In the summer of 1956, a handful of men gathered in a former little red schoolhouse in San Diego. These men were among the most imaginative scientists and engineers of their generation.
There was their leader, Frederic de Hoffmann who had worked on the Manhattan Project and was now the president of the company General Atomics. Hoffmann was not only a creative physicist but also an unusually shrewd and capable manager and entrepreneur; in the later years of his life he would take the celebrated Salk Institute to great heights. There was also Freeman Dyson, a remarkably versatile mathematical physicist from the Institute for Advanced Study in Princeton who had previously reconciled disparate theories of quantum electrodynamics – the strange theory of light and matter. And there was Edward Teller, another Manhattan Project veteran; a dark, volatile and brilliant physicist who would become so convinced of the power of nuclear weapons to save the world that he would inspire the caricature of the mad scientist in Stanley Kubrick’s classic film “Dr. Strangelove”.
Together these men and their associates worked on a single goal: the creation of a nuclear reactor that was intrinsically safe, one that would cease and desist its nuclear transformations even in the face of human folly and stupidity. The reactor would have the rather uninspired name TRIGA (Training, Research, Isotopes, General Atomics) but its legacy would be anything but uninspiring. At the heart of the reactor’s success was not a technical innovation but an open atmosphere of debate and discussion. Every day someone – mostly Teller – would come up with ten ideas, most of which sounded crazy. The others – mostly Dyson – would then patiently work through the ideas, discarding several of them, extracting the gems from the dross and giving them rigorous shape.
TRIGA benefited from a maximum of free inquiry and individual creativity and a minimum of bureaucratic interference. There was no overarching managerial body dictating the thoughts of the designers. Everyone was free to come up with any idea they thought of, and the job of the rest of the group was to either refine the idea and make it more rigorous and practical or discard it and move on to the next idea. The makers of TRIGA would have been right at home with the computer entrepreneurs of Silicon Valley a few decades later.
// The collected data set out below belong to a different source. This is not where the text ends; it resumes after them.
(* ===== verification/Composer.v ===== *)
(** [LayerComposer] (graphics/layer_composer.cpp): frames submitted by guest
    threads are frozen, queued one deep and drawn by a worker thread.  The
    renderer is an interface ([frame_store]) with the laws the composer relies
    on; [renderer_frames] shows that the model of Renderer.v keeps them.  Guest
    threads, redraw requests, the worker and the destructor interleave at the
    granularity of the mutexes. *)

From S2P Require Import Prelude Geometry Renderer Strategy.

Local Open Scope Z_scope.

(** * The renderer, as the composer sees it *)

(** The snapshots a list of layers refers to. *)
Definition handles (rs : list renderable) : list Z := remove_dups (buffer <$> rs).

Class frame_store (St : Type) := {
  retain : list renderable -> St -> option (St * option (list renderable));
  release : list renderable -> St -> St;
  show : Z -> list renderable -> St -> St;
  others : St -> St -> Prop;
  left : St -> Z;
  holds : gset Z -> St -> Prop;
  live : Z -> St -> Prop;

  retain_law O s rs : holds O s -> Z.of_nat (length rs) <= left s ->
    exists s' o, retain rs s = Some (s', o) /\
      match o with
      | Some rs' => holds (O ∪ list_to_set (handles rs')) s' /\ O ## list_to_set (handles rs')
      | None => holds O s'
      end;
  release_law O s rs : holds O s -> list_to_set (handles rs) ⊆ O ->
    holds (O ∖ list_to_set (handles rs)) (release rs s);
  show_law O s w rs : holds O s -> holds O (show w rs s);
  others_law O s s' : holds O s -> others s s' -> holds O s';
  live_law O s h : holds O s -> h ∈ O -> live h s
}.

(** * State *)

Abbreviation windows := (list (Z * list renderable)).

(** [LayerComposer::Frame]; the map of windows in its order, 0 for a null
    window. *)
Record frame := Frame {
  f_windows : windows;
  retained_buffers : list renderable;
  sequence : Z
}.

#[global] Instance frame_eq_dec : EqDecision frame.
Proof. solve_decision. Defined.

(** A guest thread in [submit_layers] (or [request_redraw]): freezing the
    windows' layers, giving them back after a failure, holding a complete frame,
    or about to wake the worker. *)
Inductive guest :=
  | Idle
  | Freezing (todo done : windows)
  | Aborting (frozen : list (list renderable))
  | Submitting (ws : windows) (retained : list renderable)
  | Notifying.

(** The worker thread in [run]. *)
Inductive worker :=
  | Waiting (asleep : bool)
  | Drawing (todo : windows) (f : option frame)      (* [None]: a redraw *)
  | Releasing (f : frame) (old : option frame)
  | Exited.

#[global] Instance worker_eq_dec : EqDecision worker.
Proof. solve_decision. Defined.

(** [~LayerComposer] *)
Inductive destructor := Alive | Stopping | Joining | Joined | Released | Destroyed.

Record composer (St : Type) := Composer {
  store : St;
  pending_ : option frame;
  last_presented_ : option frame;
  stopping_ : bool;
  redraw_requested_ : bool;
  submitted_ : Z;
  presented_ : Z;
  dropped_ : Z;
  redraws_ : Z;
  guests : list guest;
  pc : worker;
  dtor : destructor;
  swapped : list frame                 (* the frames made last_presented_, in order *)
}.
Arguments Composer {St}.
Arguments store {St}. Arguments pending_ {St}. Arguments last_presented_ {St}.
Arguments stopping_ {St}. Arguments redraw_requested_ {St}. Arguments submitted_ {St}.
Arguments presented_ {St}. Arguments dropped_ {St}. Arguments redraws_ {St}.
Arguments guests {St}. Arguments pc {St}. Arguments dtor {St}. Arguments swapped {St}.

(** The layers of the windows that exist. *)
Definition frozen_lists (ws : windows) : list (list renderable) :=
  snd <$> filter (fun e : Z * list renderable => e.1 <> 0) ws.

Section composer.
Context {St : Type} `{!frame_store St}.
(** [process_layers(rs) = ws] at some moment of the window manager. *)
Context (strategy : list renderable -> windows -> Prop).

Definition with_store (c : composer St) s : composer St := Composer s (pending_ c) (last_presented_ c)
  (stopping_ c) (redraw_requested_ c) (submitted_ c) (presented_ c) (dropped_ c) (redraws_ c) (guests c)
  (pc c) (dtor c) (swapped c).
Definition with_guest (c : composer St) (i : nat) (g : guest) : composer St := Composer (store c)
  (pending_ c) (last_presented_ c) (stopping_ c) (redraw_requested_ c) (submitted_ c) (presented_ c)
  (dropped_ c) (redraws_ c) (<[i := g]> (guests c)) (pc c) (dtor c) (swapped c).
Definition with_pc (c : composer St) (p : worker) : composer St := Composer (store c)
  (pending_ c) (last_presented_ c) (stopping_ c) (redraw_requested_ c) (submitted_ c) (presented_ c)
  (dropped_ c) (redraws_ c) (guests c) p (dtor c) (swapped c).
Definition with_dtor (c : composer St) (d : destructor) (stop : bool) : composer St := Composer (store c)
  (pending_ c) (last_presented_ c) stop (redraw_requested_ c) (submitted_ c) (presented_ c)
  (dropped_ c) (redraws_ c) (guests c) (pc c) d (swapped c).
Definition with_redraw (c : composer St) (b : bool) : composer St := Composer (store c)
  (pending_ c) (last_presented_ c) (stopping_ c) b (submitted_ c) (presented_ c)
  (dropped_ c) (redraws_ c) (guests c) (pc c) (dtor c) (swapped c).

Definition release_opt (f : option frame) (s : St) : St :=
  match f with Some f => release (retained_buffers f) s | None => s end.

(** ** submit_layers *)

(** One turn of the loop over the windows. *)
Definition freeze (c : composer St) (i : nat) (w : Z) (rs : list renderable) (todo done : windows)
    : option (composer St) :=
  if w =? 0 then Some (with_guest c i (Freezing todo (done ++ [(w, rs)])))
  else
    match retain rs (store c) with
    | Some (s, Some rs') => Some (with_guest (with_store c s) i (Freezing todo (done ++ [(w, rs')])))
    | Some (s, None) => Some (with_guest (with_store c s) i (Aborting (frozen_lists done)))
    | None => None
    end.

(** The locked block at the end. *)
Definition enqueue (c : composer St) (i : nat) (ws : windows) (retained : list renderable) : composer St :=
  Composer (release_opt (pending_ c) (store c)) (Some (Frame ws retained (submitted_ c + 1)))
    (last_presented_ c) (stopping_ c) (redraw_requested_ c) (submitted_ c + 1) (presented_ c)
    (match pending_ c with Some _ => dropped_ c + 1 | None => dropped_ c end) (redraws_ c)
    (<[i := Notifying]> (guests c)) (pc c) (dtor c) (swapped c).

(** ** run *)

Definition wake (c : composer St) : bool :=
  stopping_ c || match pending_ c with Some _ => true | None => false end || redraw_requested_ c.

Definition take_frame (c : composer St) (f : frame) : composer St :=
  Composer (store c) None (last_presented_ c) (stopping_ c) false (submitted_ c) (presented_ c)
    (dropped_ c) (redraws_ c) (guests c) (Drawing (f_windows f) (Some f)) (dtor c) (swapped c).
Definition start_redraw (c : composer St) (ws : windows) : composer St :=
  with_pc (with_redraw c false) (match ws with [] => Waiting false | _ => Drawing ws None end).
Definition count_redraw (c : composer St) : composer St := Composer (store c)
  (pending_ c) (last_presented_ c) (stopping_ c) (redraw_requested_ c) (submitted_ c) (presented_ c)
  (dropped_ c) (redraws_ c + 1) (guests c) (Waiting false) (dtor c) (swapped c).
Definition swap_frames (c : composer St) (f : frame) : composer St := Composer (store c)
  (pending_ c) (Some f) (stopping_ c) (redraw_requested_ c) (submitted_ c) (presented_ c)
  (dropped_ c) (redraws_ c) (guests c) (Releasing f (last_presented_ c)) (dtor c) (swapped c ++ [f]).
Definition finish_frame (c : composer St) (old : option frame) : composer St := Composer
  (release_opt old (store c))
  (pending_ c) (last_presented_ c) (stopping_ c) (redraw_requested_ c) (submitted_ c) (presented_ c + 1)
  (dropped_ c) (redraws_ c) (guests c) (Waiting false) (dtor c) (swapped c).
Definition draw_one (c : composer St) (w : Z) (rs : list renderable) : St :=
  if w =? 0 then store c else show w rs (store c).
Definition wake_up (c : composer St) : composer St :=
  match pc c with Waiting _ => with_pc c (Waiting false) | _ => c end.

(** ** Steps *)

(** The worker's steps. *)
Inductive work : composer St -> composer St -> Prop :=
  | work_sleep c : pc c = Waiting false -> wake c = false -> work c (with_pc c (Waiting true))
  | work_stop c : pc c = Waiting false -> stopping_ c = true -> work c (with_pc c Exited)
  | work_take c f : pc c = Waiting false -> stopping_ c = false -> pending_ c = Some f ->
      work c (take_frame c f)
  | work_again c f : pc c = Waiting false -> stopping_ c = false -> pending_ c = None ->
      redraw_requested_ c = true -> last_presented_ c = Some f -> work c (start_redraw c (f_windows f))
  | work_first c ws : pc c = Waiting false -> stopping_ c = false -> pending_ c = None ->
      redraw_requested_ c = true -> last_presented_ c = None -> strategy [] ws -> work c (start_redraw c ws)
  | work_draw c w rs todo f : pc c = Drawing ((w, rs) :: todo) f ->
      work c (with_pc (with_store c (draw_one c w rs)) (Drawing todo f))
  | work_redrawn c : pc c = Drawing [] None -> work c (count_redraw c)
  | work_swap c f : pc c = Drawing [] (Some f) -> work c (swap_frames c f)
  | work_finish c f old : pc c = Releasing f old -> work c (finish_frame c old).

(** [notify_one] after a submission or a redraw request. *)
Inductive notify : composer St -> composer St -> Prop :=
  | notify_guest c i : guests c !! i = Some Notifying -> notify c (wake_up (with_guest c i Idle))
  | notify_stop c : dtor c = Stopping -> notify c (wake_up (with_dtor c Joining true)).

Inductive step : composer St -> composer St -> Prop :=
  | step_work c c' : work c c' -> step c c'
  | step_notify c c' : notify c c' -> step c c'
  (* a spurious wake-up *)
  | step_spurious c : pc c = Waiting true -> step c (with_pc c (Waiting false))
  (* guests *)
  | step_submit c i rs ws : dtor c = Alive -> guests c !! i = Some Idle -> strategy rs ws ->
      step c (with_guest c i (Freezing ws []))
  | step_freeze c i w rs todo done c' : guests c !! i = Some (Freezing ((w, rs) :: todo) done) ->
      Z.of_nat (length rs) <= left (store c) -> freeze c i w rs todo done = Some c' -> step c c'
  | step_abort c i rs frozen : guests c !! i = Some (Aborting (rs :: frozen)) ->
      step c (with_guest (with_store c (release rs (store c))) i (Aborting frozen))
  | step_aborted c i : guests c !! i = Some (Aborting []) -> step c (with_guest c i Idle)
  | step_frozen c i ws : guests c !! i = Some (Freezing [] ws) ->
      step c (with_guest c i (Submitting ws (concat (frozen_lists ws))))
  | step_enqueue c i ws retained : guests c !! i = Some (Submitting ws retained) ->
      step c (enqueue c i ws retained)
  | step_request c i : dtor c = Alive -> guests c !! i = Some Idle ->
      step c (with_guest (with_redraw c true) i Notifying)
  (* the rest of the host and the guests' other calls *)
  | step_others c s : others (store c) s -> step c (with_store c s)
  (* the destructor, once no thread is inside the composer *)
  | step_stop c : dtor c = Alive -> (forall i g, guests c !! i = Some g -> g = Idle) ->
      step c (with_dtor c Stopping true)
  | step_join c : dtor c = Joining -> pc c = Exited -> step c (with_dtor c Joined true)
  | step_release_pending c : dtor c = Joined ->
      step c (with_dtor (with_store c (release_opt (pending_ c) (store c))) Released true)
  | step_release_last c : dtor c = Released ->
      step c (with_dtor (with_store c (release_opt (last_presented_ c) (store c))) Destroyed true).

Definition composer_init (s : St) (n : nat) : composer St :=
  Composer s None None false false 0 0 0 0 (replicate n Idle) (Waiting false) Alive [].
At the core of TRIGA’s operation was a principle called the warm neutron principle. In a conventional reactor the neutrons in the fuel are moderated by hydrogen in the cooler water from the surroundings. There is a significant potential for a meltdown if someone pulls out the control rods, since the water which stays cool for a while will continue to moderate the neutrons and sustain their efficacy for causing fission. Dyson and Teller’s idea was to place half of the hydrogen in the water and the rest in the fuel in the form of a uranium and zirconium hydride alloy. This would result in only half of the hydrogen staying cool enough to moderate the neutrons, while the other half in the hydride stays warm and diminishes the ability of the neutrons to fission uranium. This results in the fuel having what is called a negative temperature coefficient. The fuel rods were fashioned with care and precision by Massoud Simnad, an Iranian metallurgist working on the project.
The warm neutron principle is what made TRIGA intrinsically safe, very unlikely to sustain a meltdown or catastrophic failure. It took less than three years for the engineers and technicians to take the reactor from the design stage to manufacturing. The first TRIGA was inaugurated by none other than Niels Bohr in San Diego. Seventy of these safe reactors were built. They were safe and cheap enough to be operated in hospitals and universities by students and their main function was to produce isotopes for scientific and engineering experiments. They were also robust and safe enough to be proliferation resistant. As Dyson recounts in his elegant memoir“Disturbing the Universe”, the TRIGA is perhaps the only nuclear reactor that made a profit for its creator.